** SOURCE RECORDS follows **
(** * The scroll highlighter of [src/js/highlighter.js]

    A shallow embedding of [scrollHighlighter] (the progress tracker) and of
    [getPageOffsetTop]; further down, of the two rate limiters [debounce]
    and [debouncedRAF], and of the last lines of the script, which create
    the highlighter and bind it to the resize and scroll events.

    JavaScript numbers are IEEE 754 binary64 values; they are modelled by
    Rocq's primitive floats, which are the same format with the same
    round-to-nearest-even operations, so that every arithmetic step of
    [update] evaluates here to the bit pattern it has in a browser.  The
    proofs of the general statements go through the specification of the
    primitive operations on [spec_float] ([Stdlib.Floats.FloatAxioms]). *)

From Stdlib Require Import ZArith Floats String Ascii Reals Lra Psatz.
From stdpp Require Import gmap strings list pretty.

Set Warnings "-inexact-float".

(** ** Built-ins of the language used by the source *)

Module JS.

(** [ToNumber] of the result of a property or [WeakMap] read: a missing
    entry reads as [undefined], which arithmetic turns into [NaN]. *)
Definition to_number (v : option float) : float :=
  match v with
  | Some x => x
  | None => nan
  end.

Definition is_pos_zero (x : float) : bool :=
  match classify x with PZero => true | _ => false end.

Definition is_neg_zero (x : float) : bool :=
  match classify x with NZero => true | _ => false end.

(** [Math.min(a, b)]: [NaN] if either argument is; [-0] is below [+0]. *)
Definition Math_min (a b : float) : float :=
  if is_nan a || is_nan b then nan
  else if is_pos_zero a && is_neg_zero b then (-0)%float
  else if (b <? a)%float then b
  else a.

(** [Math.max(a, b)]: [NaN] if either argument is; [+0] is above [-0]. *)
Definition Math_max (a b : float) : float :=
  if is_nan a || is_nan b then nan
  else if is_neg_zero a && is_pos_zero b then 0%float
  else if (a <? b)%float then b
  else a.

(** The integer [n] for which [n - m * 2^e] is closest to zero, the larger
    one of two ([Number.prototype.toFixed], step "let n be an integer"). *)
Definition nearest_integer (m : positive) (e : Z) : Z :=
  match e with
  | Zneg k => Z.shiftr (Z.pos m + Z.shiftl 1 (Z.pos k - 1)) (Z.pos k)
  | _ => Z.shiftl (Z.pos m) e
  end.

Section ToFixed.
(** [Number::toString] on numbers of magnitude [10^21] and more prints
    the shortest digits that read back as the number, in exponent
    notation.  [toFixed] falls back to it there; it is a parameter. *)
Variable toString_exponential : float -> string.

(** [x.toFixed(0)]. *)
Definition toFixed0 (x : float) : string :=
  match Prim2SF x with
  | S754_nan => "NaN"
  | S754_infinity false => "Infinity"
  | S754_infinity true => "-Infinity"
  | S754_zero _ => "0"
  | S754_finite s m e =>
      if (1e21 <=? abs x)%float then toString_exponential x
      else (if s then "-" else "") +:+ pretty (Z.to_N (nearest_integer m e))
  end.
End ToFixed.

End JS.

(** ** The rendered page, as the source reads it *)

(** A node of the render tree: its [offsetTop] and its [offsetParent]
    ([None] is [null]).  The chain of offset parents of a node is finite. *)
#[warnings="-register-all"]
Inductive Node : Type :=
  mkNode { offsetTop : float; offsetParent : option Node }.

(** Induction along the chain of offset parents. *)
Fixpoint Node_chain_ind (P : Node -> Prop)
    (Hroot : forall top, P (mkNode top None))
    (Hchild : forall top parent, P parent -> P (mkNode top (Some parent)))
    (node : Node) : P node :=
  match node with
  | mkNode top None => Hroot top
  | mkNode top (Some parent) =>
      Hchild top parent (Node_chain_ind P Hroot Hchild parent)
  end.

(** [getPageOffsetTop(el)]: the [do ... while (node = node.offsetParent)]
    loop, with the running [offset] as accumulator. *)
Fixpoint getPageOffsetTop_loop (offset : float) (node : Node) : float :=
  let offset := (offset + offsetTop node)%float in
  match offsetParent node with
  | Some parent => getPageOffsetTop_loop offset parent
  | None => offset
  end.

Definition getPageOffsetTop (el : Node) : float :=
  getPageOffsetTop_loop 0%float el.

(** The offsets met on the way from a node up to the root, the node's first. *)
Fixpoint offset_chain (node : Node) : list float :=
  offsetTop node ::
  match offsetParent node with
  | Some parent => offset_chain parent
  | None => []
  end.

(** Their sum, added in that order. *)
Definition page_relative_top (node : Node) : float :=
  fold_left PrimFloat.add (offset_chain node) 0%float.

(** ** The progress computation of [update] for one element *)

Definition START_OFFSET : float := 0.3%float.
Definition END_OFFSET : float := 0.7%float.

Definition relPosition (scrollTop elOffset windowHeight : float) : float :=
  (1 - (elOffset - scrollTop) / windowHeight)%float.

(** [startAt] after the readjustment of lines 93-97. *)
Definition startAt (elOffset windowHeight : float) : float :=
  let endAt := END_OFFSET in
  let startAt := START_OFFSET in
  let startOffset := (windowHeight * (1 - startAt))%float in
  if (elOffset <? startOffset)%float
  then JS.Math_min endAt (1 - elOffset / windowHeight)%float
  else startAt.

Definition progress (scrollTop elOffset windowHeight : float) : float :=
  let endAt := END_OFFSET in
  let startAt := startAt elOffset windowHeight in
  ((relPosition scrollTop elOffset windowHeight - startAt) / (endAt - startAt))%float.

Definition clampedProgress (scrollTop elOffset windowHeight : float) : float :=
  JS.Math_min 1%float (JS.Math_max 0%float (progress scrollTop elOffset windowHeight)).

Section Highlighter.

(** Tracked elements are object references; only their identity matters. *)
Context {Element : Type} {Element_eq : EqDecision Element}
  {Element_countable : Countable Element}.
Variable toString_exponential : float -> string.

(** The value written to [--highlight-range]. *)
Definition highlight_range (scrollTop elOffset windowHeight : float) : string :=
  JS.toFixed0 toString_exponential
    (clampedProgress scrollTop elOffset windowHeight * 100)%float +:+ "%".

(** What [reflow] reads from the browser at the time of the call. *)
Record Page : Type := mkPage {
  innerHeight : float;
  render : Element -> Node
}.

(** The instance, the [offsets] cache of its closure, and the
    [--highlight-range] property of the elements' styles. *)
Record state : Type := mkState {
  elements : list Element;
  windowHeight : option float;
  offsets : gmap Element float;
  style : gmap Element string
}.

Definition set_windowHeight (h : float) (st : state) : state :=
  mkState (elements st) (Some h) (offsets st) (style st).

Definition offsets_set (el : Element) (v : float) (st : state) : state :=
  mkState (elements st) (windowHeight st) (<[el := v]> (offsets st)) (style st).

Definition setProperty (el : Element) (v : string) (st : state) : state :=
  mkState (elements st) (windowHeight st) (offsets st) (<[el := v]> (style st)).

Definition elements_append (args : list Element) (st : state) : state :=
  mkState (elements st ++ args) (windowHeight st) (offsets st) (style st).

(** The body of the [forEach] callback of [update]. *)
Definition update_element (scrollTop : float) (st : state) (el : Element) : state :=
  let elOffset := JS.to_number (offsets st !! el) in
  let windowHeight := JS.to_number (windowHeight st) in
  setProperty el (highlight_range scrollTop elOffset windowHeight) st.

Definition update (scrollTop : float) (st : state) : state :=
  foldl (update_element scrollTop) st (elements st).

Definition reflow_element (pg : Page) (st : state) (el : Element) : state :=
  offsets_set el (getPageOffsetTop (render pg el)) st.

Definition reflow (pg : Page) (st : state) : state :=
  foldl (reflow_element pg) (set_windowHeight (innerHeight pg) st) (elements st).

(** [instance.elements.push(...args)]: the native push, then [reflow];
    the result is the one of the native push, the new length. *)
Definition push (pg : Page) (args : list Element) (st : state) : nat * state :=
  let st := elements_append args st in
  let result := length (elements st) in
  (result, reflow pg st).

(** [scrollHighlighter(elements)], given the styles found on the page. *)
Definition scrollHighlighter (pg : Page) (els : list Element)
    (style0 : gmap Element string) : state :=
  update 0%float (reflow pg (mkState els None ∅ style0)).

End Highlighter.

Arguments Page Element : clear implicits.
Arguments state Element {_ _}.

(** ** Auxiliary definitions for the statements *)

(** The strictly positive values of the format, infinity included. *)
Definition SFpos (x : spec_float) : Prop :=
  match x with
  | S754_finite false _ _ | S754_infinity false => True
  | _ => False
  end.

(** A stand-in for the exponent notation, which no scenario reaches. *)
Definition sample_toString (x : float) : string := "".

(** A state with one tracked element, [1], of cached offset [O], and cached
    viewport height [H]. *)
Definition one_element (O H : float) : state positive :=
  mkState [1%positive] (Some H) {[1%positive := O]} ∅.

(** A page 1000 high on which every element is 100 below the top of its
    offset parent, itself 400 below the top of the page. *)
Definition sample_page : Page positive :=
  mkPage 1000%float (fun _ => mkNode 100%float (Some (mkNode 400%float None))).

(** ** Sequences of calls on an instance *)

Section Calls.
Context {Element : Type} {Element_eq : EqDecision Element}
  {Element_countable : Countable Element}.
Variable toString_exponential : float -> string.

(** A call of one of the three methods of the instance; [reflow] and the
    overridden [push] read the page as it is rendered at that time. *)
Inductive call : Type :=
  | call_update (scrollTop : float)
  | call_reflow (pg : Page Element)
  | call_push (pg : Page Element) (args : list Element).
** End of SOURCE RECORDS **
**EXERCISE DETAILS**.
Could you transcribe the entries above word for word, from the line with "match Prim2SF x with" down to the line with "(** ** The rendered", keeping both?

**PROBLEM SOLUTION**.
  match Prim2SF x with
  | S754_nan => "NaN"
  | S754_infinity false => "Infinity"
  | S754_infinity true => "-Infinity"
  | S754_zero _ => "0"
  | S754_finite s m e =>
      if (1e21 <=? abs x)%float then toString_exponential x
      else (if s then "-" else "") +:+ pretty (Z.to_N (nearest_integer m e))
  end.
End ToFixed.

End JS.

(** ** The rendered page, as the source reads it *)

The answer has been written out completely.